低費用で時間を潰したいのであれば、寝てしまうのがもっとも費用は低く済む。寝られない場合でも、数学書のように理解するのに時間がかかるものを読んでもよいし、語学のように繰り返しトレーニングをするものを読んでも聞いてもよい。しかし、大半の消費者は、もっとお金がかかる行為を選択する。その方が愉しいからだ。また、予算制約など時や状況によって選択できる娯楽は変化する。

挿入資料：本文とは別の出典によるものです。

(** * RAG/models/generation.py: the two chain builders

    A shallow embedding of [generate_chain] and
    [generate_chain_with_balanced_retrieval], and of the part of the
    orchestration framework they compose (runnables, prompt templates,
    output parsers), followed by the properties of the built pipelines.

    Layout:
    - [Python]    : values, dictionaries, exceptions, [str.join], and the
                    call-log monad in which collaborators are invoked;
    - [LangChain] : the runnables the source composes and their [invoke];
    - [Generation]: the source file, definition by definition;
    - [Stubs]     : test doubles for the collaborators and the framework;
    - the vocabulary of the properties, then the lemmas and theorems.

    Modelling boundary.  The retriever, the databases and the language
    model are collaborators passed in by the caller; they are functions of
    their arguments (deterministic stubs), and every call to one of them is
    recorded in a call log that is threaded through builders and
    invocations.  Building can fail in three places: the source's own
    check of [output_parser], the prompt constructors, which parse the
    template and check its variables, and the coercion of a missing
    retriever to a pipeline step.  What the framework computes on text it
    does not own in the source (JSON reading, format instructions, [str()]
    of non-strings, the wording of its error messages, the default model)
    is a field of the [Framework] class; the construction of the default
    model is taken to succeed. *)

From Stdlib Require Import String Ascii List ZArith Bool PrimFloat Lia.
Import ListNotations.
Set Warnings "-register-all".
Open Scope list_scope.
Open Scope string_scope.

(* ================================================================== *)
(** ** Python: values, dictionaries, exceptions, effects *)
(* ================================================================== *)

Module Python.
(** * Job orchestration core of the FaceFusion API server

    A shallow embedding of the orchestration code of
    [facefusion-api-src/app/fastapi_server.py]: the RunPod endpoint client
    ([RunPodEndpoint]), the Redis-backed task store with its filesystem
    mirror ([JobStore]) and the pipeline engine ([JobManager._execute]).

    Modelling conventions.
    - A Python [str] is a Rocq [string] whose characters are the code
      points U+0000 to U+00FF; [isalnum], [isspace], [repr] and [upper]
      follow Python on that range, but for the two characters whose
      capital lies above U+00FF (see [upper_char]).
    - Python values are the inductive [value]; numbers are integers (a
      float such as a timestamp is an integer quantity of the same unit).
    - A dict is an association list in insertion order.
    - Text handed to [json.loads] is a [blob]: text that does not parse,
      the value it parses to, or content whose reading fails otherwise
      (bytes that are not UTF-8, a number of more digits than [int]
      converts).  [json.dumps] followed by [json.loads] is the identity
      on sanitised values.
    - Effects are explicit: a state and error monad [M] over a [world]
      holding the cache, the persistence directory, the number of clock
      reads and the trace of every observable operation.
    - The file system refuses a file name of more than 255 bytes with an
      [OSError]; a disk that is full or may not be written, and task
      cancellation, are not modelled.
    - An HTTP round trip is an oracle of the endpoint; a URL that httpx
      refuses ([InvalidURL]) is one of its answers, and the answer for
      every job ID that holds an ASCII control character. *)

From Stdlib Require Import ZArith String Ascii List Lia Bool Sorted.
From stdpp Require Import gmap strings list pretty.

Open Scope Z_scope.
Set Warnings "-register-all".

(** ** Python values *)

Inductive value : Type :=
| VNone
| VBool (b : bool)
| VNum (n : Z)
| VStr (s : string)
| VList (l : list value)
| VTuple (l : list value)
| VDict (d : list (string * value))
| VObj (repr : string).

Abbreviation dict := (list (string * value)).

(** Exceptions: [RuntimeError] with its arguments; an instance of a class
    derived from it ([NotImplementedError], [RecursionError], ...) with
    the name of the class and its arguments; and every class that does
    not derive from [RuntimeError] by name, with the text of [str(exc)].
    Message texts of built-in errors are indicative. *)
Inductive exn : Type :=
| RuntimeError (args : list value)
| Error (cls : string) (msg : string)
| RuntimeSub (cls : string) (args : list value).
(** X3.  The gate rejects a content exactly when it is longer than four
    times the input ceiling, the number the 400 response reports as
    [maxTokens].  So a content cut down to that many code units passes, and
    whatever is no longer than a content that passes passes too. *)
Theorem budget_threshold (content : jsstring) (modelConfig : ModelConfig) :
  let maxTokens := Z.of_N (maxInputTokens modelConfig) in
  (overBudget (estimatedTokens content) maxTokens = true
   <-> (maxTokens * 4 < Z.of_nat (List.length content))%Z)
  /\ overBudget
       (estimatedTokens (firstn (Z.to_nat (maxTokens * 4)) content))
       maxTokens = false
  /\ (forall shorter : jsstring,
         List.length shorter <= List.length content ->
         overBudget (estimatedTokens content) maxTokens = false ->
         overBudget (estimatedTokens shorter) maxTokens = false).
Proof.
  intros maxTokens. split; [apply over_budget_length|]. split.
  - apply not_true_is_false. rewrite over_budget_length.
    pose proof (firstn_le_length (Z.to_nat (maxTokens * 4)) content).
    rewrite length_firstn. lia.
  - intros shorter Hlen Hfits. apply not_true_is_false.
    apply not_true_iff_false in Hfits.
    rewrite over_budget_length in *. lia.
Qed.

(** Eight thousand code units pass a ceiling of 2000 tokens, and so does
    anything shorter. *)
Lemma budget_threshold_witness :
  overBudget (estimatedTokens (lit "Cells divide by mitosis."))
    (Z.of_N (maxInputTokens (Sample.registry defaultModel))) = false.
Proof.
  apply (proj2 (proj2 (budget_threshold (repeat 97%N (80 * 100))
                         (Sample.registry defaultModel)))
           (lit "Cells divide by mitosis.")).
  - apply Nat.leb_le. vm_compute. reflexivity.
  - vm_compute. reflexivity.
Defined.

(** ** Every run of the handler *)

Lemma returned_pair (A : Type) (x y : A) (s s' : State) :
  (Returned x, s) = (Returned y, s') -> y = x /\ s' = s.
Proof. intros H. injection H as H1 H2. now split. Qed.

(** Case analysis over the seven ways through the handler: [Hrun], an
    equation [POST f w st = (Returned resp, st')], is replaced by the
    values of [resp] and [st'] on each of them. *)
Ltac handler_paths f w st Hrun :=
  destruct (auth w) as [a|e] eqn:Hauth;
  [ destruct (truthy (userId a)) eqn:Hid;
    [ destruct (request_json w) as [req|e] eqn:Hreq;
      [ destruct (overBudget (estimatedTokens (originalContent req))
                    (Z.of_N (maxInputTokens (chosenConfig w)))) eqn:Hover;
        [ rewrite (@POST_over_budget f w st a req Hauth Hid Hreq Hover) in Hrun
        | destruct (truthy (OPENAI_API_KEY w)) eqn:Hkey;
          [ destruct (create w (sentParams w a req)) as [completion|e]
              eqn:Hcreate;
            [ rewrite (@POST_completed f w st a req completion
                         Hauth Hid Hreq Hover Hkey Hcreate) in Hrun
            | rewrite (@POST_provider_fault f w st a req e
                         Hauth Hid Hreq Hover Hkey Hcreate) in Hrun ]
          | rewrite (@POST_placeholder f w st a req
                       Hauth Hid Hreq Hover Hkey) in Hrun ] ]
      | rewrite (@POST_body_thrown f w st a e Hauth Hid Hreq) in Hrun ]
    | rewrite (@POST_unauthenticated f w st a Hauth Hid) in Hrun ]
  | rewrite (@POST_auth_thrown f w st e Hauth) in Hrun ];
  apply returned_pair in Hrun; destruct Hrun as [-> ->].

Lemma classify_shape (e : Fault.t) :
  In (status (classify e)) [429; 400; 500]%N
  /\ exists msg : jsstring,
       field "error" (body (classify e)) = Some (JStr msg)
       /\ field "enhancedContent" (body (classify e)) = None.
Proof.
  unfold classify.
  destruct (is_string _ _); [|destruct (is_number _ _)];
    (split; [cbn; tauto | eexists; split; reflexivity]).
Qed.

Lemma providerCalls_app (t1 t2 : list Event) :
  providerCalls (t1 ++ t2) = providerCalls t1 ++ providerCalls t2.
Proof. apply filter_app. Qed.

(** A run that reaches the provider calls it once. *)
Lemma POST_calls_provider (mockFooter : jsstring) (w : World) (st : State)
  (a : AuthObject) (req : EnhancementRequest) :
  reachesProvider w a req ->
  providerCalls (trace (snd (POST mockFooter w st)))
  = providerCalls (trace st) ++ [EvCreate (sentParams w a req)].
Proof.
  intros (Hauth & Hid & Hreq & Hover & Hkey).
  destruct (create w (sentParams w a req)) as [completion|e] eqn:Hcreate.
  - rewrite (@POST_completed mockFooter w st a req completion
               Hauth Hid Hreq Hover Hkey Hcreate).
    cbn [snd trace]. rewrite !providerCalls_app. reflexivity.
  - rewrite (@POST_provider_fault mockFooter w st a req e
               Hauth Hid Hreq Hover Hkey Hcreate).
    cbn [snd trace]. rewrite !providerCalls_app. reflexivity.
Qed.

(** X4.  Whatever the collaborators answer, the handler returns a response
    whose status is 200, 400, 401, 429 or 500; [success] is true exactly at
    200; a 200 body is the four fields [success], [enhancedContent],
    [processingTime], [wordCount], and any other body carries an [error]
    text and no [enhancedContent]. *)
Theorem response_shape (mockFooter : jsstring) (w : World) (st : State) :
  exists (resp : Response) (st' : State),
    POST mockFooter w st = (Returned resp, st')
    /\ In (status resp) [200; 400; 401; 429; 500]%N
    /\ field "success" (body resp) = Some (JBool (status resp =? 200)%N)
    /\ (status resp = 200%N ->
        exists (text : jsstring) (time count : Z),
          body resp = [("success", JBool true);
                       ("enhancedContent", JStr text);
                       ("processingTime", JNum time);
                       ("wordCount", JNum count)])
    /\ (status resp <> 200%N ->
        exists msg : jsstring,
          field "error" (body resp) = Some (JStr msg)
          /\ field "enhancedContent" (body resp) = None).
Proof.
  destruct (POST_returns mockFooter w st) as (resp & st' & Hrun).
  exists resp, st'. split; [exact Hrun|].
  assert (Hfault : forall e : Fault.t,
             In (status (classify e)) [200; 400; 401; 429; 500]%N
             /\ field "success" (body (classify e))
                = Some (JBool (status (classify e) =? 200)%N)
             /\ (status (classify e) = 200%N ->
                 exists (text : jsstring) (time count : Z),
                   body (classify e)
                   = [("success", JBool true);
                      ("enhancedContent", JStr text);
                      ("processingTime", JNum time);
                      ("wordCount", JNum count)])
             /\ (status (classify e) <> 200%N ->
                 exists msg : jsstring,
                   field "error" (body (classify e)) = Some (JStr msg)
                   /\ field "enhancedContent" (body (classify e)) = None)).
  { intros e0. destruct (classify_shape e0) as (Hin & Hmsg).
    assert (Hnot : status (classify e0) <> 200%N).
    { cbn in Hin. intros H200. rewrite H200 in Hin.
      destruct Hin as [H|[H|[H|[]]]]; discriminate H. }
    split; [cbn in *; tauto|]. split.
    - rewrite classify_failure. apply N.eqb_neq in Hnot. now rewrite Hnot.
    - split; [intros H; contradiction | intros _; exact Hmsg]. }
  handler_paths mockFooter w st Hrun; try apply Hfault;
    cbn [status body]; (split; [cbn; tauto|]); (split; [reflexivity|]);
    split; intros H; try discriminate H; try (now contradiction H);
    try (eexists; eexists; eexists; reflexivity);
    try (eexists; split; reflexivity).
Qed.

Lemma response_shape_witness :
  exists (resp : Response) (st' : State),
    POST [] Sample.throttled initial = (Returned resp, st')
    /\ exists msg : jsstring, field "error" (body resp) = Some (JStr msg).
Proof.
  destruct (response_shape [] Sample.throttled initial)
    as (resp & st' & Hrun & _ & _ & _ & Hfailure).
  exists resp, st'. split; [exact Hrun|].
  destruct Hfailure as (msg & Hmsg & _).
  - intros H200.
    assert (Hpath : POST [] Sample.throttled initial
                    = (Returned (classify Sample.rateLimit),
                       snd (POST [] Sample.throttled initial)))
      by reflexivity.
    rewrite Hrun in Hpath. apply returned_pair in Hpath.
    destruct Hpath as [Heq _]. rewrite <- Heq in H200. discriminate H200.
  - now exists msg.
Defined.

(** X5.  The provider is called at most once in a run, never again after a
    fault: exactly once, with the composed request, when the caller is
    signed in, the body is read, the content is within budget and a
    credential is configured; otherwise not at all. *)
Theorem provider_called_once (mockFooter : jsstring) (w : World) (st : State) :
  (forall (a : AuthObject) (req : EnhancementRequest),
      reachesProvider w a req ->
      providerCalls (trace (snd (POST mockFooter w st)))
      = providerCalls (trace st) ++ [EvCreate (sentParams w a req)])
  /\ ((forall (a : AuthObject) (req : EnhancementRequest),
          ~ reachesProvider w a req) ->
      providerCalls (trace (snd (POST mockFooter w st)))
      = providerCalls (trace st)).
Proof.
  split; [intros a req; apply POST_calls_provider|].
  destruct (POST_returns mockFooter w st) as (resp & st' & Hrun).
  rewrite Hrun. cbn [snd].
  - intros Hnever.
    handler_paths mockFooter w st Hrun; cbn [trace];
      rewrite ?providerCalls_app;
      cbn [providerCalls gateEvents filter is_create app];
      rewrite ?app_nil_r; try reflexivity;
      exfalso; apply (Hnever a req); repeat split; assumption.
Qed.

Lemma provider_called_once_witness :
  providerCalls (trace (snd (POST [] Sample.answered initial)))
  = [EvCreate (sentParams Sample.answered Sample.student Sample.short)]
  /\ providerCalls (trace (snd (POST [] Sample.signedOut initial))) = [].
Proof.
  split.
  - apply (proj1 (provider_called_once [] Sample.answered initial)
             Sample.student Sample.short).
    repeat split.
  - apply (proj2 (provider_called_once [] Sample.signedOut initial)).
    intros a req (Hauth & Hid & _).
    injection Hauth as <-. discriminate Hid.
Defined.

(** ** What the provider is asked, and what is made of its answer *)

(** X6.  The request sent to the provider names the model of the
    environment, or [gpt-3.5-turbo] when the variable is unset or empty;
    it carries the fixed system message and then the composed prompt as
    the user message, the temperature 0.7, and as [max_tokens] the output
    ceiling the registry gives for that same model. *)
Theorem provider_request
  (mockFooter : jsstring) (w : World) (st : State)
  (a : AuthObject) (req : EnhancementRequest) :
  reachesProvider w a req ->
  exists p : Chat.Params,
    providerCalls (trace (snd (POST mockFooter w st)))
    = providerCalls (trace st) ++ [EvCreate p]
    /\ (truthy (OPENAI_MODEL w) = false -> Chat.model p = lit "gpt-3.5-turbo")
    /\ (forall m : jsstring,
           OPENAI_MODEL w = Some m -> m <> [] -> Chat.model p = m)
    /\ Chat.messages p
       = [ {| Chat.role := lit "system"; Chat.content := systemMessage |};
           {| Chat.role := lit "user";
              Chat.content :=
                composePrompt (subject req) (originalContent req)
                  (effectiveSettings (isPaid a) (enhancementSettings req)) |} ]
    /\ Chat.temperature p = 0.7%Q
    /\ Chat.max_tokens p = maxOutputTokens (getModelConfig w (Chat.model p)).
Proof.
  intros Hreach. exists (sentParams w a req). split.
  { now apply POST_calls_provider. }
  unfold sentParams, createParams, chosenConfig, chosenModel, or_default.
  cbn [Chat.model Chat.messages Chat.temperature Chat.max_tokens].
  split; [|split]; [| |repeat split].
  - intros Hunset. now rewrite Hunset.
  - intros m Hm Hne. rewrite Hm. destruct m; [contradiction|reflexivity].
Qed.

Lemma provider_request_witness :
  exists p : Chat.Params,
    providerCalls (trace (snd (POST [] Sample.silent initial))) = [EvCreate p]
    /\ Chat.model p = lit "gpt-4"
    /\ Chat.max_tokens p = 1000%N.
Proof.
  assert (Hreach : reachesProvider Sample.silent Sample.student Sample.short)
    by (repeat split).
  destruct (provider_request [] initial Hreach)
    as (p & Hcalls & _ & Hmodel & _ & _ & Htokens).
  exists p. split; [exact Hcalls|].
  assert (Hgpt4 : Chat.model p = lit "gpt-4").
  { apply Hmodel; [reflexivity | discriminate]. }
  split; [exact Hgpt4|]. rewrite Htokens. reflexivity.
Defined.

マンガと他の娯楽では愉しさに差が無い一方で、マンガの方が費用がかかると言う議論であれば分からなくもない。ゲームやSNSなどの他の娯楽の出現は、マンガへの渇望を低下させた。しかし、この議論では「かつて書籍の価格はモノの費用で決まっていた」と言うよりは、かつてマンガは隙間時間に愉しめる娯楽として独占的地位を占めていたので、高い価格設定で消費者は我慢していたと言うことになる。「情報が独立して売買可能になる」ことも意味がなくなる。

消費者が不法ダウンロードや新古書店やマンガ喫茶などを好むのが、マンガが「適正価格」ではないからと言うのも無理がある。機会費用を含める必要もあるが、マンガから得る便益が同じであれば、消費者にとって費用は安い方が望ましい。大手海賊版サイトの閲覧費用はほぼゼロであり、書籍の価格設定に関わらず大手海賊版サイトが好まれる事になる。

東浩紀氏が漠然と考えている問題は、コストの方ではなくパフォーマンスの方ではないであろうか。書籍としてマンガの収集癖がある人は、不法ダウンロードでは満たされず、書籍を購入することでしか便益を得られない。書籍では無く情報としてマンガを捉えるようになると、書籍購入のパフォーマンスは減退することになり、大手海賊版サイトと同パフォーマンスになる。

ところで「数学女子」と「寿司 虚空編」は単行本を買って飾っておこう。